Handling tag "weights"

Some of my documents have the following: "tag: [dog, animal, pets]".
Is it possible to:

  1. influence index scoring based on score for each tag with something
    along "tag: {dog: 0.5, animal: 0.3, pets: 0.4}"

  2. influence search scoring for each word, so on "hello dog" I would
    decide that "hello" is 0.3 and "dog" is 0.8 (I believe this is
    hello^0.3, dog^0.8 in lucene)

Thanks!

Index scoring options is really just the boost option (on a field or a
document). There is a way to store extra information per term indexed, and
then have a custom query that takes that into account when scoring (thats
actually what the _all support does internally to support having custom
boost value per field).

In order to support something similar to boosting, just on term level (like
is this case), then it need s to be exposed.

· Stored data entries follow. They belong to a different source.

Lemma core_open_threads_frame (temp_bfd : bfd) (x : gdb_state) :
  touches_threads_only x (snd (core_open_threads temp_bfd x)).
Proof.
  rewrite core_open_threads_state. cbv zeta. unfold bfd_map_over_sections.
  destruct (thread_walk_frame (bfd_get_section_by_name temp_bfd ".reg")
              (bfd_sections temp_bfd) x) as [Hw _].
  revert Hw.
  generalize (fold_left
                (fun acc asect =>
                   add_to_thread_list asect (bfd_get_section_by_name temp_bfd ".reg") acc)
                (bfd_sections temp_bfd) x).
  intros w Hw.
  eapply touches_threads_only_trans; [exact Hw |].
  destruct (ptid_equal (inferior_ptid w) null_ptid);
    [| apply touches_threads_only_refl].
  destruct (first_thread_of_process w) as [t |].
  - exists (current_inferior w), (thread_list w), t. destruct w; reflexivity.
  - destruct w as [ts cb br al nc cc ci oi tl ip so eb tg rc ms].
    eexists _, _, _. cbn. reflexivity.
Qed.

(** The state the thread list is built from, field by field. *)
Lemma pushed_state (temp_bfd : bfd) (cops : core_target_ops_with_data)
      (ms : list message) (u : gdb_state) (sections : list target_section) :
  core_data cops = Some sections ->
  let x := pushed cops (List.length (cleanup_chain u))
             (adopt_core_gdbarch temp_bfd (installing temp_bfd cops ms u)) in
  target_stack x = core_target cops :: target_stack u
  /\ cleanup_chain x = cleanup_chain u
  /\ allocated x = blk_sections :: blk_cops :: allocated u
  /\ bfd_refs x = bfd_refs u
  /\ new_cops x = None
  /\ regcache x = []
  /\ so_list x = so_list u.
Proof.
  intros Hd. cbv zeta. unfold pushed, adopt_core_gdbarch, installing. rewrite Hd.
  destruct u as [ts cb br al nc cc ci oi tl ip so eb tg rc ms0].
  cbn [cleanup_chain].
  assert (Hskip : forall (c : cleanup) (l : list cleanup),
             skipn (List.length (c :: l) - List.length l) (c :: l) = l).
  { intros c l. cbn [List.length].
    replace (S (List.length l) - List.length l)%nat with 1%nat by lia.
    reflexivity. }
  destruct eb; cbn -[skipn Nat.sub List.length]; rewrite Hskip;
    repeat split; reflexivity.
Qed.

Lemma unpush_target_core_ops_chain (s : gdb_state) :
  cleanup_chain (unpush_target_core_ops s) = cleanup_chain s.
Proof.
  pose proof (unpush_target_core_ops_nothing_new s) as (_ & _ & _ & _ & _ & Hc).
  exact Hc.
Qed.

Lemma unlink_core_target_missing (st : list target_ops) :
  fst (unlink_core_target st) = None -> snd (unlink_core_target st) = st.
Proof.
  induction st as [| t st IH]; [reflexivity |].
  destruct t as [cops | name stratum]; cbn [unlink_core_target].
  - discriminate.
  - destruct (unlink_core_target st) as [found rest]. cbn in *.
    intros H. rewrite (IH H). reflexivity.
Qed.

Lemma core_xclose_stack (cops : core_target_ops_with_data) (s : gdb_state) :
  target_stack (core_xclose cops s) = target_stack s.
Proof.
  destruct s as [ts cb br al nc cc ci oi tl ip so eb tg rc ms].
  unfold core_xclose. cbn.
  destruct cb as [b |]; cbn.
  - destruct (ptid_get_pid ip =? 0); cbn.
    + destruct (core_data cops); reflexivity.
    + unfold exit_inferior_silent, find_inferior_pid. cbn.
      destruct (inf_pid ci =? ptid_get_pid ip); cbn.
      * destruct (core_data cops); reflexivity.
      * destruct (find _ oi); cbn; destruct (core_data cops); reflexivity.
  - destruct (core_data cops); reflexivity.
Qed.

(** Popping this backend leaves the stack without its first instance. *)
Lemma unpush_target_core_ops_stack (s : gdb_state) :
  target_stack (unpush_target_core_ops s) = snd (unlink_core_target (target_stack s)).
Proof.
  unfold unpush_target_core_ops.
  destruct (unlink_core_target (target_stack s)) as [[cops |] st] eqn:Hu.
  - rewrite core_xclose_stack. destruct s; reflexivity.
  - pose proof (unlink_core_target_missing (target_stack s)) as H.
    rewrite Hu in H. cbn in *. symmetry. apply H. reflexivity.
Qed.

Lemma gdb_bfd_ref_stack (b : bfd) (s : gdb_state) :
  target_stack (gdb_bfd_ref b s) = target_stack s
  /\ cleanup_chain (gdb_bfd_ref b s) = cleanup_chain s.
Proof. destruct s; split; reflexivity. Qed.


(* ------------------------------------------------------------------ *)
(** ** The thread list of a core *)

Lemma thread_replaced_only (x t : ptid_t) (l : list ptid_t) :
  In t (filter (fun t0 => negb (ptid_equal t0 x)) l ++ [x]) -> t = x \/ In t l.
Proof.
  intros Hin. apply in_app_or in Hin. destruct Hin as [Hin | [<- | []]].
  - right. apply filter_In in Hin. exact (proj1 Hin).
  - left. reflexivity.
Qed.

Section ThreadsOfSections.

Variable cbfd : bfd.
Variable reg_sect : option asection.

Local Abbreviation walk :=
  (fold_left (fun acc asect => add_to_thread_list asect reg_sect acc)).

Lemma add_to_thread_list_only (a : asection) (t : ptid_t) (s : gdb_state) :
  core_bfd s = Some cbfd ->
  In t (thread_list (add_to_thread_list a reg_sect s)) ->
  In t (thread_list s)
  \/ (is_thread_section a = true /\ t = thread_of_section cbfd a).
Proof.
  intros Hbfd Hin.
  destruct (is_thread_section a) eqn:Hthr.
  - rewrite (add_to_thread_list_thread a reg_sect s cbfd Hbfd Hthr) in Hin.
    cbv zeta in Hin.
    destruct s as [ts cb br al nc cc ci oi tl ip so eb tg rc ms]; cbn in *.
    destruct (match reg_sect with Some r => filepos a =? filepos r | None => false end);
      destruct (inf_pid ci =? 0); cbn in Hin;
      apply thread_replaced_only in Hin;
      (destruct Hin as [-> | Hin]; [right; split; reflexivity | left; exact Hin]).
  - rewrite add_to_thread_list_other in Hin by exact Hthr. left. exact Hin.
Qed.

(** The walk lists no thread but those the sections announce. *)
Lemma thread_walk_only (l : list asection) (t : ptid_t) :
  forall s, core_bfd s = Some cbfd ->
            In t (thread_list (walk l s)) ->
            In t (thread_list s)
            \/ exists a, In a l /\ is_thread_section a = true
                         /\ t = thread_of_section cbfd a.
Proof.
  induction l as [| x l IH]; intros s Hbfd Hin; [left; exact Hin |].
  cbn [fold_left] in Hin.
  assert (Hbfd' : core_bfd (add_to_thread_list x reg_sect s) = Some cbfd).
  { rewrite (proj2 (add_to_thread_list_frame x reg_sect s)). exact Hbfd. }
  destruct (IH _ Hbfd' Hin) as [Hold | (a & Ha & Hthr & ->)].
  - destruct (add_to_thread_list_only x t s Hbfd Hold) as [H | [Hthr ->]].
    + left. exact H.
    + right. exists x. split; [left; reflexivity | split; [exact Hthr | reflexivity]].
  - right. exists a. split; [right; exact Ha | split; [exact Hthr | reflexivity]].
Qed.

Not terribly difficult to
implement, just interesting on how to best expose it as an API.

Regarding custom search time scoring, which usually is enough and not
require index time scoring, then you can either you boosting per query
created (each query element accepts a boost, like term query or field
query), which is actually the same as the dog^0.3. Or use the custom_score
query for complete, script level support for scoring.

-shay.banon

On Tue, Aug 31, 2010 at 7:47 PM, brandonlee mluggy@gmail.com wrote:

Some of my documents have the following: "tag: [dog, animal, pets]".
Is it possible to:

  1. influence index scoring based on score for each tag with something
    along "tag: {dog: 0.5, animal: 0.3, pets: 0.4}"

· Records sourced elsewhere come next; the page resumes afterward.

(** The boundary scenario of the specification: a 3.0 s segment whose clip
    measures 4.5 s has ratio exactly 1.5; it is sped up by 1.5 and carries no
    warning. *)
Lemma syncAudioTiming_decision_by_ratio_witness :
  syncSegment Sample.ffmpegEnds "synced" ["audio/segment_0.mp3"%string] 0
    (Sample.threeSeconds 4.5) =
  Some (Ok (Segment.mk (ofAscii "ni hao") (ofAscii "hello there") 0 3 3
              (Some "audio/segment_0.mp3"%string) (Some 4.5) None
              (Some "synced/adjusted_0.mp3"%string) (Some 1.5) (Some true) None None),
        ["synced/adjusted_0.mp3"%string; "audio/segment_0.mp3"%string]).
Proof.
  exact (proj1 (proj2 (syncAudioTiming_decision_by_ratio Sample.ffmpegEnds "synced"
                         ["audio/segment_0.mp3"%string] 0 (Sample.threeSeconds 4.5)
                         "audio/segment_0.mp3" eq_refl eq_refl))
           eq_refl eq_refl).
Defined.

(** The scenario past the cap: a clip of 5.0 s in the same slot has ratio
    5/3; the factor is 1.5 and the warning records the ratio. *)
Example syncAudioTiming_capped_scenario :
  syncSegment Sample.ffmpegEnds "synced" ["audio/segment_0.mp3"%string] 0
    (Sample.threeSeconds 5.0) =
  Some (Ok (Segment.mk (ofAscii "ni hao") (ofAscii "hello there") 0 3 3
              (Some "audio/segment_0.mp3"%string) (Some 5.0) None
              (Some "synced/adjusted_0.mp3"%string) (Some 1.5) (Some true)
              (Some (Segment.OverrunsAtCap (5.0 / 3))) None),
        ["synced/adjusted_0.mp3"%string; "audio/segment_0.mp3"%string]).
Proof. reflexivity. Qed.

End SyncAudioScenarios.

(** ** The per-segment stages keep the timeline *)

Section Anchors.

Import JS Fs.

Lemma hasKey_true (k : option string) :
  Spec.hasKey k -> match k with Some key => truthyString key | None => false end = true.
Proof. intros [key [-> H]]. exact H. Qed.

Lemma translateOne_anchored (env : TranslateSegments.Env) (i : nat)
    (segment : Transcribe.Segment) :
  Spec.anchoredAt segment (TranslateSegments.translateOne env i segment).
Proof.
  unfold TranslateSegments.translateOne.
  destruct (TranslateSegments.translateSegment env i _ _); split; reflexivity.
Qed.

  2. influence search scoring for each word, so on "hello dog" I would
    decide that "hello" is 0.3 and "dog" is 0.8 (I believe this is
    hello^0.3, dog^0.8 in lucene)

Thanks!

While we're waiting for it to be exposed on the index API, do you
think one of the following would work for "tag: {dog: 0.5, animal:
0.3, pets: 0.4}"? which is better?

  1. Duplicating the number of occurrences for each tag, so we'll have 5
    times "dog", 3 times "animal" and 4 times "pets"
  2. Defining 3 fields with "dog" on a 0.5 boosted "tag05" field,
    "animal" on a 0.3 boosted "tag03", etc.
  3. Defining 3 fields (tag1-tag3) but setting different boost levels
    based on each document's list of tags

I keep reading your comments that custom_score query is slow but how
slow? is there any limitations to the number of variables?

Thanks Shay!

On Aug 31, 9:24 pm, Shay Banon shay.ba...@elasticsearch.com wrote:

Index scoring options is really just the boost option (on a field or a
document). There is a way to store extra information per term indexed, and
then have a custom query that takes that into account when scoring (thats
actually what the _all support does internally to support having custom
boost value per field).

In order to support something similar to boosting, just on term level (like
is this case), then it need s to be exposed. Not terribly difficult to
implement, just interesting on how to best expose it as an API.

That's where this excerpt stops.